Iron absorption and distribution in TNF(DeltaARE/+) mice, a model of chronic inflammation. Schümann, Klaus, et al. J Trace Elem Med Biol, 24: 58-66 (2010)
2009
Hemizygous TNF(DeltaARE/+) mice are a murine model for chronic inflammation. We utilized these animals to study iron-kinetics and corresponding protein expression in an iron-deficient and iron-adequate setting. (59)Fe-absorption was determined in ligated duodenal loops in vivo. Whole body distribution of i.v. injected (59)Fe was analysed, and the organ specific expression of ferroportin, transferrin receptor-1, hepcidin and duodenal DMT-1 was quantified by real-time PCR and Western blotting. Duodenal (59)Fe-lumen-to-body transport was not affected by the genotype. Duodenal (59)Fe-retention was increased in TNF(DeltaARE/+) mice, suggesting higher (59)Fe-losses with defoliated enterocytes. Iron-deficiency increased duodenal (59)Fe-lumen-to-body transport, and higher duodenal (59)Fe-tissue retention went along with higher duodenal DMT-1, ferroportin, and liver hepcidin expression.
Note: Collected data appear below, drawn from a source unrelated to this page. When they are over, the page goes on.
(* ===== verification/NcaRaw.v ===== *)
(** * NCA structures: [raw/nca.rs]

    The header, its section entries, the per-section FS headers and the two superblocks; the level
    headers are those of [Ivfc] and the PFS0 superblock that of [Partition], which fill them in. *)

From S2P Require Import Prelude Bytes Layout Crates.
From S2P Require Import Ivfc Partition.
#[local] Open Scope Z_scope.

Definition NCA3_MAGIC : Z := 0x3341434E.
Definition IVFC_MAGIC : Z := 0x43465649.
Definition NCA_HEADER_SIZE : Z := 0xC00.
Definition NCA_SECTION_COUNT : nat := 4.

Record NcaSectionEntry := {
  media_start_offset : Z;
  media_end_offset : Z;
  se_reserved : list byte;
}.
#[export] Instance NcaSectionEntry_layout : Layout NcaSectionEntry.
Proof.
  refine (L_struct (u32 ⊗ u32 ⊗ byte_array 0x8)%layout (λ '(a, b, c), Build_NcaSectionEntry a b c)
    (λ x, (media_start_offset x, media_end_offset x, se_reserved x)) _ _); solve_struct.
Defined.

Record IvfcHeader := {
  ih_magic : Z;
  ih_version : Z;
  master_hash_size : Z;
  level_count : Z;
  ih_level_headers : list IvfcLevelHeader;
  signature_salt : list byte;
  ih_master_hash : list byte;
}.
#[export] Instance IvfcHeader_layout : Layout IvfcHeader.
Proof.
  refine (L_struct (u32 ⊗ u32 ⊗ u32 ⊗ u32 ⊗ (IvfcLevelHeader_layout × 6) ⊗ byte_array 0x20
      ⊗ byte_array 0x20)%layout
    (λ '(a, b, c, d, e, f, g), Build_IvfcHeader a b c d e f g)
    (λ x, (ih_magic x, ih_version x, master_hash_size x, level_count x, ih_level_headers x,
           signature_salt x, ih_master_hash x)) _ _); solve_struct.
Defined.

Record RomFsSuperblock := {
  ivfc_header : IvfcHeader;
  rs_reserved : list byte;
}.
#[export] Instance RomFsSuperblock_layout : Layout RomFsSuperblock.
Proof.
  refine (L_struct (IvfcHeader_layout ⊗ byte_array 0x58)%layout (λ '(a, b), Build_RomFsSuperblock a b)
    (λ x, (ivfc_header x, rs_reserved x)) _ _); solve_struct.
Defined.

(** The enumerations of header bytes; [.._code] is the [as u8] cast of a variant. *)
Inductive NcaFsType := FsRomFs | FsPfs0.
#[export] Instance NcaFsType_eq_dec : EqDecision NcaFsType.
Proof. solve_decision. Defined.
Definition fs_type_code (t : NcaFsType) : Z := match t with FsRomFs => 0 | FsPfs0 => 1 end.

Inductive NcaHashType := HashPfs0 | HashRomFs.
#[export] Instance NcaHashType_eq_dec : EqDecision NcaHashType.
Proof. solve_decision. Defined.
Definition hash_type_code (t : NcaHashType) : Z := match t with HashPfs0 => 2 | HashRomFs => 3 end.

Inductive NcaCryptType := CryptNone | Xts | Ctr | Bktr.
#[export] Instance NcaCryptType_eq_dec : EqDecision NcaCryptType.
Proof. solve_decision. Defined.
Definition crypt_type_code (t : NcaCryptType) : Z :=
  match t with CryptNone => 1 | Xts => 2 | Ctr => 3 | Bktr => 4 end.

Inductive NcaContentType := Program | Meta | Control | Manual | Data | PublicData.
#[export] Instance NcaContentType_eq_dec : EqDecision NcaContentType.
Proof. solve_decision. Defined.
Definition content_type_code (t : NcaContentType) : Z :=
  match t with Program => 0 | Meta => 1 | Control => 2 | Manual => 3 | Data => 4 | PublicData => 5 end.

Record NcaFsHeader := {
  fh_version : Z;
  fh_fs_type : Z;
  fh_hash_type : Z;
  fh_crypt_type : Z;
  fh_reserved_0x5 : list byte;
  fh_superblock : list byte;
  section_ctr : list byte;
  fh_reserved_0x148 : list byte;
}.
#[export] Instance NcaFsHeader_layout : Layout NcaFsHeader.
Proof.
  refine (L_struct (u16 ⊗ u8 ⊗ u8 ⊗ u8 ⊗ byte_array 0x3 ⊗ byte_array 0x138 ⊗ byte_array 0x8
      ⊗ byte_array 0xB8)%layout
    (λ '(a, b, c, d, e, f, g, h), Build_NcaFsHeader a b c d e f g h)
    (λ x, (fh_version x, fh_fs_type x, fh_hash_type x, fh_crypt_type x, fh_reserved_0x5 x,
           fh_superblock x, section_ctr x, fh_reserved_0x148 x)) _ _); solve_struct.
Defined.
#[export] Instance eta_NcaFsHeader : Eta NcaFsHeader := λ x,
  Build_NcaFsHeader (fh_version x) (fh_fs_type x) (fh_hash_type x) (fh_crypt_type x)
    (fh_reserved_0x5 x) (fh_superblock x) (section_ctr x) (fh_reserved_0x148 x).

Record NcaHeader := {
  fixed_key_sig : list byte;
  npdm_key_sig : list byte;
  nca_magic : Z;
  distribution : Z;
  nca_content_type : Z;
  crypto_type : Z;
  kaek_index : Z;
  nca_size : Z;
  nca_title_id : Z;
  nca_reserved_0x218 : list byte;
  nca_sdk_version : Z;
  crypto_type2 : Z;
  nca_reserved_0x221 : list byte;
  rights_id : list byte;
  section_entries : list NcaSectionEntry;
  section_hashes : list (list byte);
  encrypted_keys : list (list byte);
  nca_reserved_0x340 : list byte;
  fs_headers : list NcaFsHeader;
}.
#[export] Instance NcaHeader_layout : Layout NcaHeader.
Proof.
  refine (L_struct (byte_array 0x100 ⊗ byte_array 0x100 ⊗ u32 ⊗ u8 ⊗ u8 ⊗ u8 ⊗ u8 ⊗ u64 ⊗ u64
      ⊗ byte_array 0x4 ⊗ u32 ⊗ u8 ⊗ byte_array 0xF ⊗ byte_array 0x10 ⊗ (NcaSectionEntry_layout × 4)
      ⊗ (byte_array 0x20 × 4) ⊗ (byte_array 0x10 × 4) ⊗ byte_array 0xC0 ⊗ (NcaFsHeader_layout × 4))%layout
    (λ '(a, b, c, d, e, f, g, h, i, j, k, l, m, n, o, p, q, r, s),
       Build_NcaHeader a b c d e f g h i j k l m n o p q r s)
    (λ x, (fixed_key_sig x, npdm_key_sig x, nca_magic x, distribution x, nca_content_type x,
           crypto_type x, kaek_index x, nca_size x, nca_title_id x, nca_reserved_0x218 x,
           nca_sdk_version x, crypto_type2 x, nca_reserved_0x221 x, rights_id x, section_entries x,
           section_hashes x, encrypted_keys x, nca_reserved_0x340 x, fs_headers x)) _ _); solve_struct.
Defined.
#[export] Instance eta_NcaHeader : Eta NcaHeader := λ x,
  Build_NcaHeader (fixed_key_sig x) (npdm_key_sig x) (nca_magic x) (distribution x)
    (nca_content_type x) (crypto_type x) (kaek_index x) (nca_size x) (nca_title_id x)
    (nca_reserved_0x218 x) (nca_sdk_version x) (crypto_type2 x) (nca_reserved_0x221 x) (rights_id x)
    (section_entries x) (section_hashes x) (encrypted_keys x) (nca_reserved_0x340 x) (fs_headers x).

(** The sizes the source asserts. *)
Lemma nca_sizes :
  size_of NcaSectionEntry = 0x10 ∧ size_of IvfcLevelHeader = 0x18 ∧ size_of IvfcHeader = 0xE0 ∧
  size_of RomFsSuperblock = 0x138 ∧ size_of Pfs0Superblock = 0x138 ∧ size_of NcaFsHeader = 0x200 ∧
  size_of NcaHeader = NCA_HEADER_SIZE.
Proof. done. Qed.

(** A level header and a superblock read back from the bytes a section header carries. *)
Section superblocks.
Context `{ZC : Zerocopy}.

Lemma ref_from_bytes_as_bytes {T} `{Layout T} (x : T) : wf x → ref_from_bytes T (as_bytes x) = Some x.
Proof.
  intros Hx. rewrite ref_from_bytes_spec, len_as_bytes by done. rewrite Z.eqb_refl.
  by rewrite as_bytes_spec, of_to_bytes.
Qed.
End superblocks.
(* ===== verification/RomFsTree.v ===== *)
(** * The tree of a RomFS builder: [write/romfs.rs], [add_file]

    Directories and files in two vectors that refer to each other by index, grown one path at a time.
    [wf_tree] is the invariant the vectors keep. Seen from outside, the builder is a finite map from
    paths to contents: [add_file] refines the insertion of [Spec]. *)

From stdpp Require Import gmap.
From S2P Require Import Prelude Bytes Strs Fs.
#[local] Open Scope Z_scope.

(** ** Definitions *)

Record DirEntry := {
  d_path : list byte;
  d_name : list byte;
  d_entry_offset : Z;
  d_children : list nat;
  d_files : list nat;
  d_parent : nat;
}.
#[export] Instance eta_DirEntry : Eta DirEntry := λ d,
  Build_DirEntry (d_path d) (d_name d) (d_entry_offset d) (d_children d) (d_files d) (d_parent d).

Record FileEntry := {
  f_path : list byte;
  f_name : list byte;
  f_data : list byte;
  f_entry_offset : Z;
  f_data_offset : Z;
  f_parent : nat;
}.
#[export] Instance eta_FileEntry : Eta FileEntry := λ f,
  Build_FileEntry (f_path f) (f_name f) (f_data f) (f_entry_offset f) (f_data_offset f) (f_parent f).

Record RomFsBuilder := {
  rb_dirs : list DirEntry;
  rb_files : list FileEntry;
  rb_dir_hash_siblings : list Z;
  rb_file_hash_siblings : list Z;
}.
#[export] Instance eta_RomFsBuilder : Eta RomFsBuilder := λ b,
  Build_RomFsBuilder (rb_dirs b) (rb_files b) (rb_dir_hash_siblings b) (rb_file_hash_siblings b).

Inductive BuildError :=
| Empty
| InvalidPath (path : list byte)
| DuplicateEntry (path : list byte).

Definition RomFsBuilder_new : RomFsBuilder :=
  {| rb_dirs := [{| d_path := []; d_name := []; d_entry_offset := 0; d_children := []; d_files := [];
                    d_parent := 0%nat |}];
     rb_files := []; rb_dir_hash_siblings := []; rb_file_hash_siblings := [] |}.

(** [str::split('/')]. *)
Fixpoint split_slash (l : list byte) : list (list byte) :=
  match l with
  | [] => [[]]
  | x2f :: l => [] :: split_slash l
  | b :: l => match split_slash l with [] => [[b]] | c :: cs => (b :: c) :: cs end
  end.

Definition nonempty (l : list byte) : bool := match l with [] => false | _ => true end.

(** The components of an absolute path; [None] when it is not absolute. *)
Definition path_components (path : list byte) : option (list (list byte)) :=
  match path with
  | x2f :: rest => Some (filter (λ c, nonempty c = true) (split_slash rest))
  | _ => None
  end.

(** [children.iter().find(|&&idx| self.dirs[idx].name == name)]; the outer [None] is a panic. *)
Fixpoint find_child (dirs : list DirEntry) (children : list nat) (name : list byte)
    : option (option nat) :=
  match children with
  | [] => Some None
  | idx :: children =>
    dir ← dirs !! idx;
    if bool_decide (d_name dir = name) then Some (Some idx) else find_child dirs children name
  end.
(* ===== verification/RomFsSort.v ===== *)
(** * Ordering the RomFS tables: the first half of [build]

    [sort_entries_by_path] permutes the two vectors and renames the indices they hold;
    [sort_children] orders each directory's lists by name. Both keep the invariant of the tree and the
    files it holds, and what they leave depends on the paths and contents alone. *)

From stdpp Require Import gmap.
From S2P Require Import Prelude Bytes Strs Fs RomFsTree RomFsWrite.
#[local] Open Scope Z_scope.

(** ** Definitions *)

(** Two vectors with the same tree, whose lists of children may be in another order. *)
Definition same_dir (e e' : DirEntry) : Prop :=
  d_path e' = d_path e ∧ d_name e' = d_name e ∧ d_parent e' = d_parent e ∧
  d_children e' ≡ₚ d_children e ∧ d_files e' ≡ₚ d_files e.
Definition same_file (f f' : FileEntry) : Prop :=
  f_path f' = f_path f ∧ f_name f' = f_name f ∧ f_parent f' = f_parent f ∧ f_data f' = f_data f.

(** [idx] inverts [ord], a list of the indices below [n]. *)
Record inverse (n : nat) (ord idx : list nat) : Prop := {
  inv_ord : length ord = n;
  inv_idx : length idx = n;
  inv_iff : ∀ o k, idx !! o = Some k ↔ ord !! k = Some o;
}.

(** The vectors with each entry moved to its new index and the indices it holds renamed. *)
Record renamed (dord didx ford fidx : list nat) (dirs : list DirEntry) (files : list FileEntry)
    (dirs' : list DirEntry) (files' : list FileEntry) : Prop := {
  rn_dirs : inverse (length dirs) dord didx;
  rn_files : inverse (length files) ford fidx;
  rn_dirs_len : length dirs' = length dirs;
  rn_files_len : length files' = length files;
  rn_root : didx !! 0%nat = Some 0%nat;
  rn_dir : ∀ o k e, didx !! o = Some k → dirs !! o = Some e →
    ∃ e', dirs' !! k = Some e' ∧ d_path e' = d_path e ∧ d_name e' = d_name e ∧
      didx !! d_parent e = Some (d_parent e') ∧
      mapM (λ c, didx !! c) (d_children e) = Some (d_children e') ∧
      mapM (λ f, fidx !! f) (d_files e) = Some (d_files e');
  rn_file : ∀ o k f, fidx !! o = Some k → files !! o = Some f →
    ∃ f', files' !! k = Some f' ∧ f_path f' = f_path f ∧ f_name f' = f_name f ∧ f_data f' = f_data f ∧
      didx !! f_parent f = Some (f_parent f');
}.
TNF(DeltaARE/+) mice significantly increase their (59)Fe-content in inflamed joints and ilea, and correspondingly reduce splenic (59)Fe-content. Leukocyte infiltrations in the joints suggest a substantial shift of iron-loaded RES cells to inflamed tissues as the underlying mechanism. This finding was paralleled by increased non-haem iron content in joints and reduced haemoglobin and haematocrit concentrations in TNF(DeltaARE/+) mice. In conclusion, erythropoiesis in inflamed TNF(DeltaARE/+) mice could be iron-limited due to losses with exfoliated iron-loaded enterocytes and/or to increased iron-retention in RES cells that shift from the spleen to inflamed tissues.